_Action item_
Find every line in the records that holds the string "option". Copy each one.

(Records contained in a dataset)
= = = = =

(* ===== verification/GoValue.v ===== *)
(** * Dynamic values, machine integers and floats

    [any] is a Go value of interface type restricted to what the program stores
    in one: the values [encoding/json] produces, the 64-bit integers
    [token.New] puts in a claim map, and maps.  A nil [map[string]any] inside an
    interface is not the nil interface: [AMap None] and [ANil] differ, as they do
    under Go's [== nil]. *)

From Stdlib Require Import SpecFloat.
From S2P Require Import Prelude.

Local Open Scope Z_scope.

(** ** 64-bit integers *)

Definition int64_min : Z := - 2 ^ 63.
Definition int64_max : Z := 2 ^ 63 - 1.
Definition wrap64 (z : Z) : Z := (z + 2 ^ 63) `mod` 2 ^ 64 - 2 ^ 63.
Definition wrapu64 (z : Z) : Z := z `mod` 2 ^ 64.
Definition in_int64 (z : Z) : bool := (int64_min <=? z) && (z <=? int64_max).

(** ** [float64] *)

Abbreviation float64 := spec_float.

(** Conversion [float64(z)] of an integer, to nearest, ties to even. *)
Definition float64_of_Z (z : Z) : float64 := binary_normalize 53 1024 z 0 false.

Definition float64_mul : float64 → float64 → float64 := SFmul 53 1024.
Definition float64_div : float64 → float64 → float64 := SFdiv 53 1024.

(** The integer part of a finite float. *)
Definition float64_trunc (f : float64) : option Z :=
  match f with
  | S754_zero _ => Some 0
  | S754_finite s m e =>
    let a := if 0 <=? e then Zpos m * 2 ^ e else Zpos m / 2 ^ (- e) in
    Some (if s then - a else a)
  | _ => None
  end.

(** Conversion [int64(f)]: truncation; a value out of range, whose conversion
    Go leaves to the implementation, gives the smallest integer, as on amd64. *)
Definition int64_of_float64 (f : float64) : Z :=
  match float64_trunc f with
  | Some z => if in_int64 z then z else int64_min
  | None => int64_min
  end.

(** ** Values *)

Inductive any : Type :=
  | ANil
  | ABool (b : bool)
  | AFloat64 (f : float64)
  | AInt64 (z : Z)
  | AString (s : string)
  | ASlice (l : list any)
  | AMap (m : option (gmap string any)).

(** [map[string]any]: [None] is the nil map. *)
Abbreviation gomap := (option (gmap string any)).

(** Indexing a map; reading the nil map finds nothing. *)
Definition gomap_lookup (m : gomap) (k : string) : option any :=
  match m with Some m => m !! k | None => None end.

(** Type assertions [v, ok := x.(T)]. *)
Definition as_string (v : option any) : option string :=
  match v with Some (AString s) => Some s | _ => None end.
Definition as_float64 (v : option any) : option float64 :=
  match v with Some (AFloat64 f) => Some f | _ => None end.
Definition as_map (v : option any) : option gomap :=
  match v with Some (AMap m) => Some m | _ => None end.

(** Assertion with the zero value of [string] on failure: [s, _ := x.(string)]. *)
Definition string_or_zero (v : option any) : string := default "" (as_string v).

(** [x == nil] for an [x] of interface type. *)
Definition is_nil (v : any) : bool := match v with ANil => true | _ => false end.

(** ** Lemmas *)

Lemma wrap64_small z : int64_min ≤ z ≤ int64_max → wrap64 z = z.
Proof. unfold int64_min, int64_max, wrap64. intros. rewrite Z.mod_small by lia. lia. Qed.

Lemma wrap64_range z : int64_min ≤ wrap64 z ≤ int64_max.
Proof.
  unfold int64_min, int64_max, wrap64.
  pose proof (Z.mod_pos_bound (z + 2 ^ 63) (2 ^ 64) ltac:(lia)). lia.
Qed.

Lemma digits2_pos_size p : digits2_pos p = Pos.size p.
Proof. induction p as [p IH|p IH|]; simpl; by rewrite ?IH. Qed.

Lemma iter_xO_spec m p :
  Zpos (Pos.iter xO m p) = Zpos m * 2 ^ Zpos p ∧
  Pos.size (Pos.iter xO m p) = (Pos.size m + p)%positive.
Proof.
  induction p as [|p IH] using Pos.peano_ind; simpl; [split; [lia|lia]|].
  rewrite Pos.iter_succ. destruct IH as [IH1 IH2]. split.
  - rewrite Pos2Z.inj_succ, Z.pow_succ_r by lia. rewrite Pos2Z.inj_xO, IH1. lia.
  - simpl. rewrite IH2. lia.
Qed.

(** Rounding a mantissa of exactly 53 digits changes nothing. *)
Lemma binary_round_aux_exact s m e :
  digits2_pos m = 53%positive → -1074 ≤ e ≤ 971 →
  binary_round_aux 53 1024 s (Zpos m) e loc_Exact = S754_finite s m e.
Proof.
  intros Hd He.
  assert (Hshr : ∀ l, shr_fexp 53 1024 (Zpos m) e l = (shr_record_of_loc (Zpos m) l, e)).
  { intros l. unfold shr_fexp, fexp, emin. cbn [Zdigits2]. rewrite Hd.
    replace (Z.max _ _ - e) with 0 by lia. done. }
  unfold binary_round_aux. rewrite Hshr. cbn -[shr_fexp]. rewrite Hshr. cbn.
  by rewrite (proj2 (Z.leb_le e _)) by lia.
Qed.

Lemma binary_round_small s m :
  Zpos m < 2 ^ 53 → ∃ m' e, binary_round 53 1024 s m 0 = S754_finite s m' e ∧
  ((e = 0 ∧ m' = m) ∨ (e < 0 ∧ Zpos m' = Zpos m * 2 ^ (- e))).
Proof.
  intros Hm. assert (Hd : (Pos.size m ≤ 53)%positive).
  { pose proof (Pos.size_le m) as H. apply Pos2Z.pos_le_pos in H.
    rewrite Pos2Z.inj_pow in H.
    assert (2 ^ Zpos (Pos.size m) < 2 ^ 54) as H' by lia.
    apply Z.pow_lt_mono_r_iff in H'; lia. }
  unfold binary_round. rewrite digits2_pos_size. unfold shl_align, fexp, emin.
  destruct (decide (Pos.size m = 53%positive)) as [E|E].
  - rewrite E. simpl. exists m, 0. split; [|by left].
    apply binary_round_aux_exact; [by rewrite digits2_pos_size|lia].
  - replace (Z.max _ _ - 0) with (Z.neg (53 - Pos.size m)) by lia.
    destruct (iter_xO_spec m (53 - Pos.size m)) as [H1 H2].
    eexists _, _. split.
    + apply binary_round_aux_exact; [rewrite digits2_pos_size, H2; lia|lia].
    + right. split; [lia|]. rewrite H1. do 2 f_equal. lia.
Qed.

Lemma float64_trunc_exact s m m' e :
  (e = 0 ∧ m' = m) ∨ (e < 0 ∧ Zpos m' = Zpos m * 2 ^ (- e)) →
  float64_trunc (S754_finite s m' e) = Some (if s then Zneg m else Zpos m).
Proof.
  cbn [float64_trunc]. intros [[-> ->]|[He Hm]]; [by destruct s; simpl; rewrite Z.mul_1_r|].
  rewrite (proj2 (Z.leb_gt 0 e)), Hm, Z.div_mul by lia. by destruct s.
Qed.

Lemma float64_trunc_of_Z z : Z.abs z < 2 ^ 53 → float64_trunc (float64_of_Z z) = Some z.
Proof.
  intros Hz. unfold float64_of_Z. destruct z as [|m|m]; [done| |]; cbn [binary_normalize].
  - destruct (binary_round_small false m) as (m' & e & -> & He); [lia|].
    by rewrite (float64_trunc_exact _ _ _ _ He).
  - destruct (binary_round_small true m) as (m' & e & -> & He); [lia|].
    by rewrite (float64_trunc_exact _ _ _ _ He).
Qed.

(** Integers below 2^53 in absolute value survive the trip through [float64]. *)
Lemma int64_float64_roundtrip z :
  Z.abs z < 2 ^ 53 → int64_of_float64 (float64_of_Z z) = z.
Proof.
  intros Hz. unfold int64_of_float64. rewrite float64_trunc_of_Z by done.
  unfold in_int64, int64_min, int64_max.
  rewrite (proj2 (Z.leb_le _ z)), (proj2 (Z.leb_le z _)) by lia. done.
Qed.

(** ** Decidable equality *)

#[global] Instance spec_float_eq_dec : EqDecision spec_float.
Proof. solve_decision. Defined.

#[global] Instance any_eq_dec : EqDecision any.
Proof.
  refine (fix go (x y : any) {struct x} : Decision (x = y) :=
    let _ : EqDecision any := go in
    match x, y with
    | ANil, ANil | AMap None, AMap None => left eq_refl
    | ABool a, ABool b => cast_if (decide (a = b))
    | AFloat64 a, AFloat64 b => cast_if (decide (a = b))
    | AInt64 a, AInt64 b => cast_if (decide (a = b))
    | AString a, AString b => cast_if (decide (a = b))
    | ASlice a, ASlice b => cast_if (decide (a = b))
    | AMap (Some a), AMap (Some b) => cast_if (decide (a = b))
    | _, _ => right _
    end); congruence.
Defined.
(* ===== verification/SdkVerify.v ===== *)
(** * sdk/verify: the verifier of downstream services

    The same checks as the TTS's own verifier, with the keys fetched from the
    JWKS endpoint and cached by identifier.  [Verify] returns the new cache. *)

From stdpp Require Import pretty.
From S2P Require Import Prelude GoStrings GoValue GoTime External Base64 Token Keys Fetch LocalVerifier.

Local Open Scope Z_scope.

Record Verifier := {
  vf_jwksURL : string;
  vf_audience : string;
  vf_keys : gmap string RsaPublicKey;
}.

(** [verify.New]. *)
Definition NewVerifier (jwksURL audience : string) : Verifier :=
  {| vf_jwksURL := jwksURL; vf_audience := audience; vf_keys := ∅ |}.

(** [extractClaims] of this package; its error is always nil. *)
Definition sdk_extractClaims (mc : gmap string any) : result Claims :=
  Ok {| Issuer := string_or_zero (mc !! "iss"); Audience := string_or_zero (mc !! "aud");
        Subject := string_or_zero (mc !! "sub"); Scope := string_or_zero (mc !! "scope");
        RequestingWorkload := string_or_zero (mc !! "req_wl");
        TransactionID := string_or_zero (mc !! "txn");
        IssuedAt := timeClaim (mc !! "iat"); ExpiresAt := timeClaim (mc !! "exp");
        TransactionContext := default None (as_map (mc !! "tctx"));
        RequesterContext := default None (as_map (mc !! "rctx")) |}.

(** One round of the loop of [fetchJWKS]. *)
Definition installKey (keys : gmap string RsaPublicKey) (k : PublicKey) : gmap string RsaPublicKey :=
  if negb (bool_decide (Kty k = "RSA")) || negb (bool_decide (Use k = "sig")) then keys else
  match DecodeString (pk_N k) with
  | Err _ => keys
  | Ok nBytes =>
    match DecodeString (pk_E k) with
    | Err _ => keys
    | Ok eBytes => <[Kid k := {| N := SetBytes nBytes; E := wrap64 (SetBytes eBytes) |}]> keys
    end
  end.

Section verifier.
Context `{Crypto, !JWT, Documents}.

(** The cached keys are replaced by the fetched ones. *)
Definition sdk_fetchJWKS (net : Network) (v : Verifier) : option error * Verifier :=
  match net (vf_jwksURL v) with
  | Err e => (Some (wrapf "fetching JWKS from %s: %w" [vf_jwksURL v] e), v)
  | Ok resp =>
    if negb (bool_decide (StatusCode resp = 200)) then
      (Some (errorf "JWKS endpoint returned status %d" [pretty (StatusCode resp)]), v)
    else
    match decode_JWKS (Body resp) with
    | Err e => (Some (wrapf "decoding JWKS: %w" [] e), v)
    | Ok jwks => (None, {| vf_jwksURL := vf_jwksURL v; vf_audience := vf_audience v;
                           vf_keys := fold_left installKey jwks ∅ |})
    end
  end.

Definition sdk_keyFunc (net : Network) : Keyfunc Verifier := λ t v,
  if negb (jwt_RSA t) then (Err (errorf "unexpected signing method: %v" []), v) else
  match as_string (jwt_Header t !! "kid") with
  | None => (Err (errorf "missing kid in token header" []), v)
  | Some kid =>
    if bool_decide (kid = "") then (Err (errorf "missing kid in token header" []), v) else
    match vf_keys v !! kid with
    | Some key => (Ok key, v)
    | None =>
      match sdk_fetchJWKS net v with
      | (Some e, v) => (Err (wrapf "fetching JWKS: %w" [] e), v)
      | (None, v) =>
        match vf_keys v !! kid with
        | Some key => (Ok key, v)
        | None => (Err (errorf "key %q not found in JWKS at %s" [kid; vf_jwksURL v]), v)
        end
      end
    end
  end.

Definition sdk_Verify (net : Network) (now : Z) (v : Verifier) (tokenString : string)
  : result Claims * Verifier :=
  if bool_decide (tokenString = "") then (Err (errorf "empty token" []), v) else
  let '(r, v) := jwt_Parse (WithAudience (vf_audience v)) now tokenString (sdk_keyFunc net) v in
  (try! parsed := map_err (wrapf "token verification failed: %w" []) r in
   let typ := string_or_zero (jwt_Header parsed !! "typ") in
   if negb (bool_decide (typ = TypeHeader)) then
     Err (errorf "invalid typ header: expected %q, got %q" [TypeHeader; typ])
   else
   match jwt_MapClaims parsed with
   | None => Err (errorf "unexpected claims type" [])
   | Some mapClaims => map_err (wrapf "extracting claims: %w" []) (sdk_extractClaims mapClaims)
   end, v).

(** ** Properties *)

(** The two packages read claims alike. *)
Lemma sdk_extractClaims_same mc : sdk_extractClaims mc = Ok (extractClaims mc).
Proof. done. Qed.

Lemma sdk_fetchJWKS_fields net v :
  vf_audience (sdk_fetchJWKS net v).2 = vf_audience v ∧
  vf_jwksURL (sdk_fetchJWKS net v).2 = vf_jwksURL v.
Proof.
  unfold sdk_fetchJWKS. destruct (net _) as [resp|]; [|done].
  destruct (negb _); [done|]. by destruct (decode_JWKS _).
Qed.

(** The key the callback returns is in the cache it leaves, under the token's
    identifier. *)
Lemma sdk_keyFunc_cached net t v k v' :
  sdk_keyFunc net t v = (Ok k, v') →
  vf_audience v' = vf_audience v ∧
  ∃ kid, kid ≠ "" ∧ jwt_Header t !! "kid" = Some (AString kid) ∧ vf_keys v' !! kid = Some k.
Proof.
  unfold sdk_keyFunc. destruct (jwt_RSA t); simpl; [|done].
  destruct (as_string _) as [kid|] eqn:Hkid; [|done]. case_bool_decide as Hne; [done|].
  assert (jwt_Header t !! "kid" = Some (AString kid)) as Hh.
  { unfold as_string in Hkid. by destruct (_ !! "kid") as [[]|]; simplify_eq. }
  destruct (vf_keys v !! kid) as [key|] eqn:Hk.
  { intros [= <- <-]. split; [done|]. by exists kid. }
  destruct (sdk_fetchJWKS net v) as [[e|] v1] eqn:Hf; [done|].
  destruct (vf_keys v1 !! kid) as [key|] eqn:Hk1; [|done]. intros [= <- <-].
  pose proof (sdk_fetchJWKS_fields net v) as [Ha _]. rewrite Hf in Ha. split; [done|]. by exists kid.
Qed.

Lemma sdk_keyFunc_fields net t v :
  vf_audience (sdk_keyFunc net t v).2 = vf_audience v ∧
  vf_jwksURL (sdk_keyFunc net t v).2 = vf_jwksURL v.
Proof.
  unfold sdk_keyFunc. destruct (negb _); [done|]. destruct (as_string _) as [kid|]; [|done].
  case_bool_decide; [done|]. destruct (vf_keys v !! kid); [done|].
  pose proof (sdk_fetchJWKS_fields net v). destruct (sdk_fetchJWKS net v) as [[e|] v1]; [done|].
  by destruct (vf_keys v1 !! kid).
Qed.

Context `{!JSON, !JWTLaws _}.

(** A verification changes only the cached keys. *)
Lemma sdk_Verify_fields net now v s :
  vf_audience (sdk_Verify net now v s).2 = vf_audience v ∧
  vf_jwksURL (sdk_Verify net now v s).2 = vf_jwksURL v.
Proof.
  unfold sdk_Verify. case_bool_decide; [done|].
  pose proof (jwt_Parse_calls Verifier (WithAudience (vf_audience v)) now s (sdk_keyFunc net) v) as Hc.
  destruct (jwt_Parse _ _ _ _ _) as [r v1]. simpl in *.
  destruct Hc as [->|[t ->]]; [done|apply sdk_keyFunc_fields].
Qed.

(** What a successful verification shows. *)
Lemma sdk_Verify_sound net now v s c v' :
  sdk_Verify net now v s = (Ok c, v') →
  ∃ t mc kid k, jwt_signed s t k ∧ jwt_MapClaims t = Some mc ∧ c = extractClaims mc ∧
    jwt_valid (WithAudience (vf_audience v)) now mc ∧
    jwt_Header t !! "typ" = Some (AString TypeHeader) ∧
    jwt_Header t !! "kid" = Some (AString kid) ∧ vf_keys v' !! kid = Some k.
Proof.
  unfold sdk_Verify. case_bool_decide as Hs; [done|].
  destruct (jwt_Parse _ _ _ _ _) as [r v1] eqn:HP. intros [= Hr <-].
  destruct r as [t|e]; [|done]. cbn [map_err] in Hr.
  apply jwt_Parse_sound in HP as (k & m & Hk & Hsig & Hm & Hval).
  apply sdk_keyFunc_cached in Hk as (_ & kid & _ & Hkid & Hk).
  case_bool_decide as Htyp; simpl in Hr; [|done]. rewrite Hm in Hr. injection Hr as <-.
  exists t, m, kid, k. split_and!; try done.
  unfold string_or_zero, as_string in Htyp.
  destruct (jwt_Header t !! "typ") as [[]|]; simpl in Htyp; try discriminate. by subst.
Qed.
End verifier.

(** ** Issued tokens are accepted downstream *)

Section issued.
Context `{!JSON, !JSONLaws _, !Crypto, !JWT, !JWTLaws _, !Documents}.

Lemma installKey_newPublicKey keys e :
  key_in_range (private_PublicKey (privateKey e)) →
  installKey keys (newPublicKey e) = <[kid e := private_PublicKey (privateKey e)]> keys.
Proof.
  intros Hr. pose proof (RSAPublicKey_newPublicKey e Hr) as HK. unfold installKey, RSAPublicKey in *.
  simpl in *. destruct (DecodeString _) as [nb|]; [|done]. simpl in HK.
  destruct (DecodeString _) as [eb|]; [|done]. simpl in HK. by injection HK as ->.
Qed.

(** The keys a JWKS document of the manager installs. *)
Lemma installKeys_current km :
  key_in_range (private_PublicKey (privateKey (current km))) →
  (∀ p, previous km = Some p →
     key_in_range (private_PublicKey (privateKey p)) ∧ kid p ≠ kid (current km)) →
  fold_left installKey (PublicKeys km) ∅ !! kid (current km)
  = Some (private_PublicKey (privateKey (current km))).
Proof.
  intros Hr Hp. unfold PublicKeys. cbn [fold_left].
  rewrite installKey_newPublicKey by done. destruct (previous km) as [p|]; simpl.
  - destruct (Hp p eq_refl) as [Hpr Hne]. rewrite installKey_newPublicKey by done.
    by rewrite lookup_insert_ne, lookup_insert_eq.
  - by rewrite lookup_insert_eq.
Qed.

Lemma sdk_keyFunc_issued net v m kid k :
  json_text kid → kid ≠ "" →
  (vf_keys v !! kid = Some k ∨
   vf_keys v !! kid = None ∧ ∃ v', sdk_fetchJWKS net v = (None, v') ∧ vf_keys v' !! kid = Some k) →
  ∃ v', sdk_keyFunc net (json_token (newToken m kid)) v = (Ok k, v').
Proof.
  intros Hj Hne Hk. unfold sdk_keyFunc, json_token. cbn [jwt_RSA jwt_Header].
  rewrite newToken_RSA, lookup_fmap. destruct (newToken_header m kid) as (_ & -> & _).
  simpl. unfold json_text in Hj. rewrite Hj. simpl. rewrite bool_decide_false by done.
  destruct Hk as [Hk|(Hn & v' & Hf & Hk)]; [rewrite Hk; eauto|].
  rewrite Hn, Hf, Hk. eauto.
Qed.

Lemma sdk_Verify_issued net v c key kid lt now uuid s now' :
  New c key kid lt now uuid = Ok s → json_text kid → kid ≠ "" →
  (vf_keys v !! kid = Some (private_PublicKey key) ∨
   vf_keys v !! kid = None ∧
   ∃ v', sdk_fetchJWKS net v = (None, v') ∧ vf_keys v' !! kid = Some (private_PublicKey key)) →
  Audience c = vf_audience v → vf_audience v ≠ "" → json_claims c → json_text uuid →
  small_time (Unix now) → small_time (Unix (Add now lt)) →
  now' < Unix (Add now lt) * Second →
  (sdk_Verify net now' v s).1 = Ok (issuedClaims c now uuid lt).
Proof.
  intros [_ Hs]%New_signed Hkid Hne Hk Haud Hane Hc Hu Hiat Hexp Hnow.
  set (m := jwtClaims c now uuid lt) in *.
  assert (jwt_valid (WithAudience (vf_audience v)) now' (json_norm <$> m)) as Hval.
  { rewrite <-Haud in *. apply issued_valid; [done|apply Hc|done..]. }
  unfold sdk_Verify. rewrite bool_decide_false by by eapply jwt_signed_nonempty.
  pose proof (issued_MapClaims m kid) as Hm. pose proof (issued_typ m kid) as Ht.
  destruct (sdk_keyFunc_issued net v m kid _ Hkid Hne Hk) as [v' Hkf].
  erewrite jwt_Parse_complete; [|exact Hkf|done..].
  cbn [fst map_err]. rewrite Ht, Hm. cbn -[extractClaims sdk_extractClaims].
  rewrite sdk_extractClaims_same. cbn [map_err]. f_equal. by apply extractClaims_issued.
Qed.
End issued.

= = = = =

_Answer section_
Definition float64_trunc (f : float64) : option Z :=
  | AMap (m : option (gmap string any)).
Abbreviation gomap := (option (gmap string any)).
Definition gomap_lookup (m : gomap) (k : string) : option any :=
Definition as_string (v : option any) : option string :=
Definition as_float64 (v : option any) : option float64 :=
Definition as_map (v : option any) : option gomap :=
Definition string_or_zero (v : option any) : string := default "" (as_string v).
Definition sdk_fetchJWKS (net : Network) (v : Verifier) : option error * Verifier :=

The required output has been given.